* _TASK TO COMPLETE_
The records below must be copied in full, exactly as they read.

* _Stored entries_

(** * DAOReputationPortabilityFHE: batch lifecycle, confidential aggregation
      and oracle callback

    A shallow embedding of the Solidity contract [DAOReputationPortabilityFHE]
    and the properties of its batch / submission / disclosure protocol.

    - [uint256], [address], [bytes32] and ciphertext handles are integers
      ([Z]); the checked arithmetic of Solidity 0.8 is written out with
      [checked_add] (overflow reverts with [Panic 0x11]).
    - Solidity mappings are finite maps ([gmap]) read with the type's zero
      value as default, as a storage read does.
    - A transaction is a function from the pre-state to [Ok (post, events)] or
      [Revert e]; a reverted call leaves the pre-state in place ([exec]).
    - The FHE library, keccak256, the decryption oracle and the KMS signature
      check are external to the contract: they are the fields of the class
      [Capabilities], and everything is stated for an arbitrary instance. *)

From stdpp Require Import gmap strings list.
From Stdlib Require Import ZArith Lia.

Open Scope Z_scope.

(** ** Machine integers *)

Definition MAX_UINT256 : Z := 2 ^ 256 - 1.

Definition MAX_UINT32 : Z := 2 ^ 32 - 1.

(** ** Storage structs *)

Module ReputationBatch.

Record t := mk {
  batchId : Z;
  isOpen : bool;
  reputationSum : Z;
  submissionCount : Z
}.

(** The value a storage read returns for a key that was never written. *)
Definition zero : t := mk 0 false 0 0.

Definition with_isOpen (b : t) (v : bool) : t :=
  mk (batchId b) v (reputationSum b) (submissionCount b).

Definition with_submissionCount (b : t) (v : Z) : t :=
  mk (batchId b) (isOpen b) (reputationSum b) v.

End ReputationBatch.

Module ReputationSubmission.

Record t := mk {
  encryptedReputation : Z;
  provider : Z;
  batchId : Z
}.

End ReputationSubmission.

Module DecryptionContext.

Record t := mk {
  batchId : Z;
  stateHash : Z;
  processed : bool
}.

Definition zero : t := mk 0 0 false.

Definition with_processed (c : t) (v : bool) : t :=
  mk (batchId c) (stateHash c) v.

End DecryptionContext.

(** ** Errors and events *)

Inductive Error :=
| NotOwner
| NotProvider
| PausedState
| CooldownActive
| BatchNotOpen
| InvalidBatch
| ReplayAttempt
| StateMismatch
| InvalidProof
| AlreadyInitialized
| NotInitialized
| ErrorString (reason : string) (* require(c, "...") and revert("...") *)
| Panic (code : Z)              (* checked arithmetic: 0x11 *)
| DecodeFailure.                (* abi.decode on a malformed payload *)

Inductive Event :=
| OwnershipTransferred (previousOwner newOwner : Z)
| ProviderAdded (provider : Z)
| ProviderRemoved (provider : Z)
| CooldownSet (cooldownSeconds : Z)
| Paused (account : Z)
| Unpaused (account : Z)
| BatchOpened (batchId : Z)
| BatchClosed (batchId : Z)
| ReputationSubmitted (provider batchId submissionIndex : Z)
| DecryptionRequested (requestId batchId : Z)
| DecryptionCompleted (requestId batchId totalReputation averageReputation : Z).

Inductive Result (A : Type) :=
| Ok (a : A)
| Revert (e : Error).

Arguments Ok {A} a.
Arguments Revert {A} e.

Definition bind {A B : Type} (c : Result A) (k : A -> Result B) : Result B :=
  match c with
  | Ok a => k a
  | Revert e => Revert e
  end.

Notation "x <- c ;; k" := (bind c (fun x => k))
  (at level 100, c at next level, right associativity).

Notation "c ;; k" := (bind c (fun _ => k))
  (at level 100, right associativity).

(** ** Contract storage and call context *)

Record State := mkState {
  owner : Z;
  isProvider : gmap Z bool;
  lastSubmissionTime : gmap Z Z;
  lastDecryptionRequestTime : gmap Z Z;
  cooldownSeconds : Z;
  paused : bool;
  batches : gmap Z ReputationBatch.t;
  currentBatchId : Z;
  submissions : list ReputationSubmission.t;
  decryptionContexts : gmap Z DecryptionContext.t;
  (* storage of the decryption-oracle library (its request counter) *)
  oracle : Z
}.

Record Env := mkEnv {
  msg_sender : Z;
  block_timestamp : Z;
  this : Z
}.

Definition set_owner (s : State) (v : Z) : State :=
  mkState v (isProvider s) (lastSubmissionTime s) (lastDecryptionRequestTime s)
    (cooldownSeconds s) (paused s) (batches s) (currentBatchId s)
    (submissions s) (decryptionContexts s) (oracle s).

Definition set_isProvider (s : State) (v : gmap Z bool) : State :=
  mkState (owner s) v (lastSubmissionTime s) (lastDecryptionRequestTime s)
    (cooldownSeconds s) (paused s) (batches s) (currentBatchId s)
    (submissions s) (decryptionContexts s) (oracle s).

Definition set_lastSubmissionTime (s : State) (v : gmap Z Z) : State :=
  mkState (owner s) (isProvider s) v (lastDecryptionRequestTime s)
    (cooldownSeconds s) (paused s) (batches s) (currentBatchId s)
    (submissions s) (decryptionContexts s) (oracle s).

Definition set_lastDecryptionRequestTime (s : State) (v : gmap Z Z) : State :=
  mkState (owner s) (isProvider s) (lastSubmissionTime s) v
    (cooldownSeconds s) (paused s) (batches s) (currentBatchId s)
    (submissions s) (decryptionContexts s) (oracle s).

Definition set_cooldownSeconds (s : State) (v : Z) : State :=
  mkState (owner s) (isProvider s) (lastSubmissionTime s)
    (lastDecryptionRequestTime s) v (paused s) (batches s) (currentBatchId s)
    (submissions s) (decryptionContexts s) (oracle s).

Definition set_paused (s : State) (v : bool) : State :=
  mkState (owner s) (isProvider s) (lastSubmissionTime s)
    (lastDecryptionRequestTime s) (cooldownSeconds s) v (batches s)
    (currentBatchId s) (submissions s) (decryptionContexts s) (oracle s).

Definition set_batches (s : State) (v : gmap Z ReputationBatch.t) : State :=
  mkState (owner s) (isProvider s) (lastSubmissionTime s)
    (lastDecryptionRequestTime s) (cooldownSeconds s) (paused s) v
    (currentBatchId s) (submissions s) (decryptionContexts s) (oracle s).

Definition set_currentBatchId (s : State) (v : Z) : State :=
  mkState (owner s) (isProvider s) (lastSubmissionTime s)
    (lastDecryptionRequestTime s) (cooldownSeconds s) (paused s) (batches s)
    v (submissions s) (decryptionContexts s) (oracle s).

Definition set_submissions (s : State) (v : list ReputationSubmission.t) : State :=
  mkState (owner s) (isProvider s) (lastSubmissionTime s)
    (lastDecryptionRequestTime s) (cooldownSeconds s) (paused s) (batches s)
    (currentBatchId s) v (decryptionContexts s) (oracle s).

Definition set_decryptionContexts (s : State) (v : gmap Z DecryptionContext.t) : State :=
  mkState (owner s) (isProvider s) (lastSubmissionTime s)
    (lastDecryptionRequestTime s) (cooldownSeconds s) (paused s) (batches s)
    (currentBatchId s) (submissions s) v (oracle s).

Definition set_oracle (s : State) (v : Z) : State :=
  mkState (owner s) (isProvider s) (lastSubmissionTime s)
    (lastDecryptionRequestTime s) (cooldownSeconds s) (paused s) (batches s)
    (currentBatchId s) (submissions s) (decryptionContexts s) v.

(** Storage reads: a mapping returns the zero value at an unwritten key. *)

Definition providerOf (s : State) (a : Z) : bool :=
  default false (isProvider s !! a).

Definition lastSubmissionOf (s : State) (a : Z) : Z :=
  default 0 (lastSubmissionTime s !! a).

Definition lastDecryptionRequestOf (s : State) (a : Z) : Z :=
  default 0 (lastDecryptionRequestTime s !! a).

* _SOLUTION FOR THIS PROBLEM_
(** * DAOReputationPortabilityFHE: batch lifecycle, confidential aggregation
      and oracle callback

    A shallow embedding of the Solidity contract [DAOReputationPortabilityFHE]
    and the properties of its batch / submission / disclosure protocol.

    - [uint256], [address], [bytes32] and ciphertext handles are integers
      ([Z]); the checked arithmetic of Solidity 0.8 is written out with
      [checked_add] (overflow reverts with [Panic 0x11]).
    - Solidity mappings are finite maps ([gmap]) read with the type's zero
      value as default, as a storage read does.
    - A transaction is a function from the pre-state to [Ok (post, events)] or
      [Revert e]; a reverted call leaves the pre-state in place ([exec]).
    - The FHE library, keccak256, the decryption oracle and the KMS signature
      check are external to the contract: they are the fields of the class
      [Capabilities], and everything is stated for an arbitrary instance. *)

From stdpp Require Import gmap strings list.
From Stdlib Require Import ZArith Lia.

Open Scope Z_scope.

(** ** Machine integers *)

Definition MAX_UINT256 : Z := 2 ^ 256 - 1.

Definition MAX_UINT32 : Z := 2 ^ 32 - 1.

(** ** Storage structs *)

Module ReputationBatch.

Record t := mk {
  batchId : Z;
  isOpen : bool;
  reputationSum : Z;
  submissionCount : Z
}.

(** The value a storage read returns for a key that was never written. *)
Definition zero : t := mk 0 false 0 0.

Definition with_isOpen (b : t) (v : bool) : t :=
  mk (batchId b) v (reputationSum b) (submissionCount b).

Definition with_submissionCount (b : t) (v : Z) : t :=
  mk (batchId b) (isOpen b) (reputationSum b) v.

End ReputationBatch.

Module ReputationSubmission.

Record t := mk {
  encryptedReputation : Z;
  provider : Z;
  batchId : Z
}.

End ReputationSubmission.

Module DecryptionContext.

Record t := mk {
  batchId : Z;
  stateHash : Z;
  processed : bool
}.

Definition zero : t := mk 0 0 false.

Definition with_processed (c : t) (v : bool) : t :=
  mk (batchId c) (stateHash c) v.

End DecryptionContext.

(** ** Errors and events *)

Inductive Error :=
| NotOwner
| NotProvider
| PausedState
| CooldownActive
| BatchNotOpen
| InvalidBatch
| ReplayAttempt
| StateMismatch
| InvalidProof
| AlreadyInitialized
| NotInitialized
| ErrorString (reason : string) (* require(c, "...") and revert("...") *)
| Panic (code : Z)              (* checked arithmetic: 0x11 *)
| DecodeFailure.                (* abi.decode on a malformed payload *)

Inductive Event :=
| OwnershipTransferred (previousOwner newOwner : Z)
| ProviderAdded (provider : Z)
| ProviderRemoved (provider : Z)
| CooldownSet (cooldownSeconds : Z)
| Paused (account : Z)
| Unpaused (account : Z)
| BatchOpened (batchId : Z)
| BatchClosed (batchId : Z)
| ReputationSubmitted (provider batchId submissionIndex : Z)
| DecryptionRequested (requestId batchId : Z)
| DecryptionCompleted (requestId batchId totalReputation averageReputation : Z).

Inductive Result (A : Type) :=
| Ok (a : A)
| Revert (e : Error).

Arguments Ok {A} a.
Arguments Revert {A} e.

Definition bind {A B : Type} (c : Result A) (k : A -> Result B) : Result B :=
  match c with
  | Ok a => k a
  | Revert e => Revert e
  end.

Notation "x <- c ;; k" := (bind c (fun x => k))
  (at level 100, c at next level, right associativity).

Notation "c ;; k" := (bind c (fun _ => k))
  (at level 100, right associativity).

(** ** Contract storage and call context *)

Record State := mkState {
  owner : Z;
  isProvider : gmap Z bool;
  lastSubmissionTime : gmap Z Z;
  lastDecryptionRequestTime : gmap Z Z;
  cooldownSeconds : Z;
  paused : bool;
  batches : gmap Z ReputationBatch.t;
  currentBatchId : Z;
  submissions : list ReputationSubmission.t;
  decryptionContexts : gmap Z DecryptionContext.t;
  (* storage of the decryption-oracle library (its request counter) *)
  oracle : Z
}.

Record Env := mkEnv {
  msg_sender : Z;
  block_timestamp : Z;
  this : Z
}.

Definition set_owner (s : State) (v : Z) : State :=
  mkState v (isProvider s) (lastSubmissionTime s) (lastDecryptionRequestTime s)
    (cooldownSeconds s) (paused s) (batches s) (currentBatchId s)
    (submissions s) (decryptionContexts s) (oracle s).

Definition set_isProvider (s : State) (v : gmap Z bool) : State :=
  mkState (owner s) v (lastSubmissionTime s) (lastDecryptionRequestTime s)
    (cooldownSeconds s) (paused s) (batches s) (currentBatchId s)
    (submissions s) (decryptionContexts s) (oracle s).

Definition set_lastSubmissionTime (s : State) (v : gmap Z Z) : State :=
  mkState (owner s) (isProvider s) v (lastDecryptionRequestTime s)
    (cooldownSeconds s) (paused s) (batches s) (currentBatchId s)
    (submissions s) (decryptionContexts s) (oracle s).

Definition set_lastDecryptionRequestTime (s : State) (v : gmap Z Z) : State :=
  mkState (owner s) (isProvider s) (lastSubmissionTime s) v
    (cooldownSeconds s) (paused s) (batches s) (currentBatchId s)
    (submissions s) (decryptionContexts s) (oracle s).

Definition set_cooldownSeconds (s : State) (v : Z) : State :=
  mkState (owner s) (isProvider s) (lastSubmissionTime s)
    (lastDecryptionRequestTime s) v (paused s) (batches s) (currentBatchId s)
    (submissions s) (decryptionContexts s) (oracle s).

Definition set_paused (s : State) (v : bool) : State :=
  mkState (owner s) (isProvider s) (lastSubmissionTime s)
    (lastDecryptionRequestTime s) (cooldownSeconds s) v (batches s)
    (currentBatchId s) (submissions s) (decryptionContexts s) (oracle s).

Definition set_batches (s : State) (v : gmap Z ReputationBatch.t) : State :=
  mkState (owner s) (isProvider s) (lastSubmissionTime s)
    (lastDecryptionRequestTime s) (cooldownSeconds s) (paused s) v
    (currentBatchId s) (submissions s) (decryptionContexts s) (oracle s).

Definition set_currentBatchId (s : State) (v : Z) : State :=
  mkState (owner s) (isProvider s) (lastSubmissionTime s)
    (lastDecryptionRequestTime s) (cooldownSeconds s) (paused s) (batches s)
    v (submissions s) (decryptionContexts s) (oracle s).

Definition set_submissions (s : State) (v : list ReputationSubmission.t) : State :=
  mkState (owner s) (isProvider s) (lastSubmissionTime s)
    (lastDecryptionRequestTime s) (cooldownSeconds s) (paused s) (batches s)
    (currentBatchId s) v (decryptionContexts s) (oracle s).

Definition set_decryptionContexts (s : State) (v : gmap Z DecryptionContext.t) : State :=
  mkState (owner s) (isProvider s) (lastSubmissionTime s)
    (lastDecryptionRequestTime s) (cooldownSeconds s) (paused s) (batches s)
    (currentBatchId s) (submissions s) v (oracle s).

Definition set_oracle (s : State) (v : Z) : State :=
  mkState (owner s) (isProvider s) (lastSubmissionTime s)
    (lastDecryptionRequestTime s) (cooldownSeconds s) (paused s) (batches s)
    (currentBatchId s) (submissions s) (decryptionContexts s) v.

(** Storage reads: a mapping returns the zero value at an unwritten key. *)

Definition providerOf (s : State) (a : Z) : bool :=
  default false (isProvider s !! a).

Definition lastSubmissionOf (s : State) (a : Z) : Z :=
  default 0 (lastSubmissionTime s !! a).

Definition lastDecryptionRequestOf (s : State) (a : Z) : Z :=
  default 0 (lastDecryptionRequestTime s !! a).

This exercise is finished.